Some bloggers concoct recipes because they have a keen desire to publish and photograph them. I have a keen desire to eat — at least 3 meals and a number of snacks a day. Since this is a blog about pressure cooking, I am not going to mention any raw food that I eat, but I do that, too.
Today, I did a take off of one of my own recipes for the pressure cooker: Green and Red Bean African Curry which is a riff on an African Curry recipe that I learned from Shuli and Ronit of Whole Spice, which is where I get the mighty delicious African curry powder.
Today the curry did not contain red beans (kidney) but did have marinated Zesty Lemon tempeh from Lightlife Foods, as well as potatoes. At the end of cooking I added some corn cut off the cob, which I cooked on the cob last night for 2 minutes in the pressure cooker.
The whole dish requires about 3 minutes at pressure. I say about because I used freshly dug potatoes and they sometimes only require a couple of minutes cooking. I do this dish in increments, using a quick release in between.
Here’s what I discovered:
I was hungry and I ate a lot of this for lunch.
- I prefer to marinate my own tempeh and do not care for the Lightlife but like the Turtle Island brand marinated tempeh better.
- The dish really does taste better with kidney beans but I didn’t have any, and wanted a protein component.
- This curry, like many others, is highly adaptable and many seasonal vegetables could be added or substituted. I thought about adding summer squash or greens but that thought quickly left my head as I started cooking because I was so hungry.
- I still love my pressure cooker and what it does for me, and how quickly it does it. I can have a meal in almost no time — less than 15 minutes from cutting board to mouth.

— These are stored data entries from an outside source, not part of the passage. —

(** * LookML generation: views, explores and dashboards

    A shallow embedding of [generator/lookml.py] and of
    [generator/views/operational_monitoring_histogram_view.py], with the
    properties of the generation pipeline proved over it.

    Python objects that are mutated in place and shared (the [dimensions]
    list of a view) live in a heap and are referred to by location;
    everything else is a plain value.  Code that raises is modelled in a
    state-and-exception monad over the world the generator runs in. *)

From Stdlib Require Import Ascii.
From stdpp Require Import base strings list gmap sorting.

Set Warnings "-register-all".

(** ** Characters and string helpers *)

Definition nl : string := String "010"%char EmptyString.
Definition tab_char : ascii := "009"%char.
Definition newline_char : ascii := "010"%char.
Definition star_char : ascii := "*"%char.

(** [c in s] for a character. *)
Fixpoint has_char (c : ascii) (s : string) : bool :=
  match s with
  | EmptyString => false
  | String a s' => Ascii.eqb a c || has_char c s'
  end.

(** [needle in haystack] for strings. *)
Fixpoint contains (needle haystack : string) : bool :=
  String.prefix needle haystack ||
  match haystack with
  | EmptyString => false
  | String _ rest => contains needle rest
  end.

(** Python's [x or ''] on an optional string. *)
Definition or_empty (o : option string) : string :=
  match o with
  | Some s => s
  | None => EmptyString
  end.
(** * ksctl [adm restart]: a shallow embedding of pkg/cmd/adm/restart.go

    The command restarts an operator in two phases.  Deployments owned by
    OLM (label [olm.owner.kind=ClusterServiceVersion]) are recycled by
    deleting their pods; deployments carrying the label
    [provider=codeready-toolchain] are restarted with a rollout restart.
    After each step the command waits on [kubectl rollout status].

    The Go functions are embedded as computations in a small monad that
    threads the cluster store and a trace of every call made to a
    collaborator (cluster client, terminal, kubectl).  The collaborators
    themselves are not part of the repository: their failures are taken
    from a [World] of oracles, and the cluster client is given the label
    semantics of the Kubernetes API. *)

From stdpp Require Import base strings list gmap fin_maps.

Local Open Scope string_scope.
Local Open Scope list_scope.

(** ** Data model *)

(** A Go [error] is identified with its message; [None] is the nil error. *)
Definition error := string.

(** configuration.ClusterConfig, restricted to the fields [restart] reads. *)
Record ClusterConfig := {
  Token : string;
  ServerAPI : string;
  OperatorNamespace : string
}.

(** appsv1.Deployment: object metadata and [Spec.Selector].  The selector is
    a pointer in Go, hence the option; only its [MatchLabels] part is
    modelled. *)
Record Deployment := {
  deploy_Name : string;
  deploy_Namespace : string;
  deploy_Labels : gmap string string;
  deploy_Selector : option (gmap string string)
}.

(** corev1.Pod: object metadata. *)
Record Pod := {
  pod_Name : string;
  pod_Namespace : string;
  pod_Labels : gmap string string
}.

(** labels.Selector as produced by metav1.LabelSelectorAsSelector. *)
Inductive Selector :=
| Nothing
| MatchLabels (m : gmap string string).

(** The objects held by the API server. *)
Record Cluster := {
  deployments : list Deployment;
  pods : list Pod
}.

(** Every call that leaves the process is recorded. *)
Inductive Event :=
| EvLoadClusterConfig (clusterName : string)
| EvNewClient (token api : string)
| EvAskForConfirmation (msg : string)
| EvListDeployments (ns : string) (want : gmap string string)
| EvListPods (sel : Selector)
| EvDeletePod (ns name : string)
| EvRolloutRestart (ns : string) (resources : list string)
| EvRolloutStatus (ns labelSelector : string).

Record State := {
  cluster : Cluster;
  trace : list Event
}.
(** ** Values within the range *)

Lemma digitCount_app a b : digitCount (a ++ b) = digitCount a + digitCount b.
Proof. unfold digitCount. now rewrite filter_app, length_app. Qed.

Lemma digitCount_digits ds : digits ds -> digitCount ds = List.length ds.
Proof.
  unfold digitCount. induction 1 as [|c ds Hc _ IH]; cbn [filter]; [reflexivity|].
  rewrite Hc. cbn [List.length]. now rewrite IH.
Qed.

(** The metres branch: with at most 308 digits in the text the captured
    text converts to a finite Number. *)
Lemma metres_value_finite value m :
  str_match value METRES_REGEX 1 = Some m -> digitCount value <= 308 ->
  exists g,
    group 1 m = Some g /\
    atMost (2 ^ 53 - 1) (parseFloat (replace (lit ",") (lit ".") g)).
Proof.
  intros Hm Hlen.
  destruct (metres_match_shape _ Hm) as [pre int sep frac ws post Hne Hint Hsep Hfrac Hws].
  exists (int ++ sep ++ frac). split; [reflexivity|].
  rewrite !digitCount_app in Hlen.
  rewrite (digitCount_digits Hint), (digitCount_digits Hfrac) in Hlen.
  assert (Hall : digits (int ++ frac)) by (apply Forall_app; auto).
  assert (Hne' : int ++ frac <> []) by (destruct int; [congruence | discriminate]).
  assert (Hv : (Z.of_N (digitsValue (int ++ frac)) < (2 ^ 53 - 1) * 2 ^ 971)%Z).
  { apply digitsValue_in_range; [exact Hall|]. rewrite length_app. lia. }
  assert (Hpoint : atMost (2 ^ 53 - 1) (parseFloat (int ++ ch "." :: frac))).
  { rewrite parseFloat_point by assumption.
    apply ofDecimal_atMost; [lia | exact Hv | lia]. }
  destruct Hsep as [-> | [-> | ->]].
  - cbn [app].
    assert (Hr : replace (lit ",") (lit ".") (int ++ frac) = int ++ frac).
    { rewrite <- (app_nil_r (int ++ frac)) at 1.
      rewrite replace_digits by exact Hall. rewrite replace_nil. apply app_nil_r. }
    rewrite Hr, parseFloat_digits by assumption.
    apply ofDecimal_atMost; [lia | exact Hv | lia].
  - change (int ++ [ch "."] ++ frac) with (int ++ ch "." :: frac).
    rewrite replace_decimal by auto. exact Hpoint.
  - change (int ++ [ch ","] ++ frac) with (int ++ ch "," :: frac).
    rewrite replace_decimal by auto. exact Hpoint.
Qed.

(** A run of at most 308 digits converts to a finite Number. *)
Lemma parseFloat_digits_atMost ds :
  ds <> [] -> digits ds -> List.length ds <= 308 ->
  atMost (2 ^ 53 - 1) (parseFloat ds) /\ nonNegative (parseFloat ds).
Proof.
  intros Hne Hd Hlen. rewrite parseFloat_digits by assumption. split.
  - apply ofDecimal_atMost; [lia | now apply digitsValue_in_range | lia].
  - apply ofDecimal_nonNegative.
Qed.

(** The feet branch: with at most 308 digits in the text the sum is a
    finite Number. *)
Lemma feet_value_finite value m :
  str_match value FEET_REGEX 2 = Some m -> digitCount value <= 308 ->
  atMost (2 ^ 52 + 2 ^ 48 + 1) (feetToMetres m).
Proof.
  intros Hf Hlen.
  destruct (feet_match_shape _ Hf) as [pre feet ws1 ws2 inches ws3 post Hne Hfeet _ _ Hin _].
  rewrite !digitCount_app in Hlen.
  rewrite (digitCount_digits Hfeet), (digitCount_digits Hin) in Hlen.
  destruct (@parseFloat_digits_atMost feet Hne Hfeet ltac:(lia)) as [Hfa Hfn].
  unfold feetToMetres. cbn [group nth parseFloatOf].
  set (inch := if truthy _ then _ else lit_0).
  assert (Hi : atMost (2 ^ 53 - 1) inch /\ nonNegative inch).
  { unfold inch. destruct inches as [|c s]; [split; exact I|].
    cbn [isEmpty truthy negb parseFloatOf].
    apply parseFloat_digits_atMost; [discriminate | exact Hin | lia]. }
  destruct Hi as [Hia Hinn].
  rewrite lit_0_3048_value, lit_0_0254_value.
  apply add_atMost; try lia.
  - apply SFmul_nonNegative. exact Hfn.
  - apply SFmul_nonNegative. exact Hinn.
  - apply mul_atMost with (Cx := (2 ^ 53 - 1)%Z); [exact Hfa | lia | | lia].
    vm_compute. reflexivity.
  - apply mul_atMost with (Cx := (2 ^ 53 - 1)%Z); [exact Hia | lia | | lia].
    vm_compute. reflexivity.
Qed.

And that’s why I blog — for meals. If you want the recipe for the African curry, please leave a comment or email me jill at pressurecookingonline.com.
If you are interested in learning more about pressure cookers or how to use them please check out the rest of this site, especially the pressure cooker page.
Cecilia says
I just got a 6 quart electric pressure cooker (11.6 psi) and love to see this recipe, to see if I can use your recipe book to adapt to this 11.6 psi cooker, thanks.
admin says
The recipes in my book The New Fast Food, even though, written for the stove top pressure cooker seem to work out pretty well in the electric pressure cooker. There might be times when you need to add a bit more liquid (as with beans when I mention 1/2 cup, 3/4 cup is just fine or up to 1 cup and with some vegetables). In general, though, you will find that the recipes for grains, soup, stew, chili, curry and more will work well in the electric cooker.
Have fun with it. And be sure to visit my other site .
Cecilia says
Thanks. I understand from you Jill that it is a matter of adjusting (increase) the amount of liquid. I can do that. What about the amount of time, will I have to add or decrease too?
One more question, I do not eat allium type plants (garlic, leek, all kinds of onions and chives), as I am allergic to them. If I leave them out, will that work with your recipes? Thanks very much.
admin says
The times ought to be the same because the electric pressure cooker takes more time to get to pressure and more time to come down. Most people (and I) have found that the cooking times remain the same.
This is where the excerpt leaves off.